Much of basic cancer research is based on studies with cultured cancer cells. However, the usefulness of these studies greatly depends on how accurately these cancer cells grown in a dish represent human tumors. A University of Colorado Cancer Center study published in the journal Oncogene used next-generation sequencing technologies to perform the most detailed DNA-based analysis to date of 25 commonly used bladder cancer cell lines, allowing researchers to match patient tumors with their closest genetic cell line match, and demonstrated genetic alterations that may make cells more or less sensitive to common therapies.
“The idea is very simple but very important,” says Dan Theodorescu, MD, PhD, director of the CU Cancer Center. “With our sequencing and transcriptional data, we can figure out which of these cell lines most closely match the human tumors. Once we know which ones match, we should only use these in our experiments in order to have the best chance that our experimental findings then apply to patients and their tumors.”
The study used whole-exome sequencing to characterize genetic alterations that occur at the single nucleotide level for all genes in 25 cell lines commonly used as models of bladder cancer. The human genome contains about 3 billion base pairs, but only about 2 percent of these base pairs represent protein-coding genes, meaning that whole-exome sequencing measures the genetic alterations focused on a small but very important fraction of the genome (as opposed to techniques of whole genome sequencing, which measures every nucleotide across the entire genome, regardless of whether these genes are expressed or silent).
In combination with a separate technique that measures the degree to which a gene is expressed, the researchers then identified genes that were either mutated or functionally altered through expression levels in these bladder cancer cell lines. In all, the study found and validated 76 alterations in cancer-associated genes in the cell lines, many of which are involved in activating known oncogenes including TERT, TP53 and PIK3CA. Importantly, this information can then be used to compare genetic aberrations in cell lines to human tumor samples.

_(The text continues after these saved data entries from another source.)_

Lemma int_wf_talk x s s' es :
  same_but es s s' -> Forall is_talk es -> int_wf_but x s -> int_wf_but x s'.
Proof.
  intros (Hi & Ht & Hn & Hl) He [W1 W2 W3 W4 W5 W6 W7 W8].
  assert (forall p, (forall e, is_talk e -> p e = false) -> count p (is_log s') = count p (is_log s)) as Hc.
  { intros p Hp. rewrite Hl, count_app, (talk_counts p es He Hp). lia. }
  assert (forall t, tries t s' = tries t s) as Htr by (intros; apply Hc; by intros []).
  split; unfold current, timers_of, unwritten in *; rewrite ?Hi, ?Ht, ?Hn; try done.
  - intros sid it Hin Hx. destruct (W2 sid it Hin Hx) as [O1 O2 O3 O4].
    split; rewrite ?Hn; try done. unfold timers_of in *. rewrite Htr, Ht, Hl.
    destruct (it_phase it); [done|]. destruct O4 as (? & ? & ?). split; [done|].
    split; [by apply taken_app|done].
  - intros t. rewrite Hc by (by intros []). apply W4.
  - intros sid id. rewrite !Hc by (by intros []). apply W5.
  - intros t. by rewrite Htr.
  - intros t Hge. by rewrite Htr; apply W7.
  - intros t. rewrite Hl. intros [H|H]%elem_of_app; [by apply taken_app, W8|].
    rewrite Forall_forall in He. by apply He in H.
Qed.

However, not all 76 genes were altered in all 25 cell lines, resulting in “signatures” of genetic changes that differed between lines. Like these cell lines, not all human bladder cancers share the same genetic changes. When the researchers compared these cell lines to the data of human tumors stored in The Cancer Genome Atlas (TCGA), they found that some cells lines better modeled some human tumors.
“Instead of saying ‘these cells look like oranges and these patients look like oranges, so they must be similar’ this is an experiment to functionally show how similar or dissimilar these human tumors are to these cell lines at a molecular level,” Theodorescu says.
Along with differences in gene alterations, bladder cancer patients also show differences in how well they respond to certain therapies. In this case, researchers wondered whether the signatures that describe the genetic alterations in these 25 cell lines could predict the outcomes of patients treated with the common bladder cancer chemotherapy, cisplatin.
“In other words, we wanted to make sure these signatures were meaningful in real, human tumors and not just an artifact of being grown in a dish,” says James Costello, PhD, investigator at the CU Cancer Center and assistant professor in the CU School of Medicine Department of Pharmacology.
It turned out that, based on comparing the alterations found in these 25 cell lines with alterations found in a patient’s tumor, the researchers could predict who responded favorably and who did not respond to cisplatin treatment.
“We don’t propose this as a current diagnostic or prognostic tool,” Costello says, “but showing that these alterations have real effect in human tumors allows us to explore the mechanisms that tumors use to resist therapies like cisplatin.”
For example, genes in the CDK family regulate the cell cycle and are commonly mutated or deleted in many cancers. Alongside the CDK genes, CDKN2A and CDKN2B, sits the gene MTAP. Because cancers commonly delete the CDKN2A/2B genes, nearby MTAP is often deleted as well. The question has been whether MTAP deletion is functional in bladder cancer or whether the deletion is just a passenger along with CDKN2A/2B deletion. In this study, Theodorescu, Costello and colleagues were able to explore bladder cancers without CDKN2A/2B deletion, with only CDKN2A/2B deletion and with paired CDKN2A/2B and MTAP deletion. It turned out that independent of CDKN2A/2B deletion, MTAP-deficient cells act differently than cells with CDNK2A/2B loss only. This observation has been recently supported by independent research that indicates tumors with MTAP/CDKN2A/2B loss can be therapeutically targeted.
“MTAP was only recently described in the context of cancer and our work further supports the involvement of this gene in the development and progression of the disease,” Costello says.
The study describes the mutational landscape of bladder cancer cell lines. It demonstrates that alterations in these cells lines do indeed match changes in samples of human bladder cancer. And it demonstrates genes and gene pathways that may be functionally involved in the ability of bladder cancer to resist therapy.
“Philosophically, we wanted to provide the bladder cancer field an atlas of cells that mirror human tumors so our collective experiments could be most relevant to patients. The study also adds to our understanding of disease development and therapy resistance,” Theodorescu says.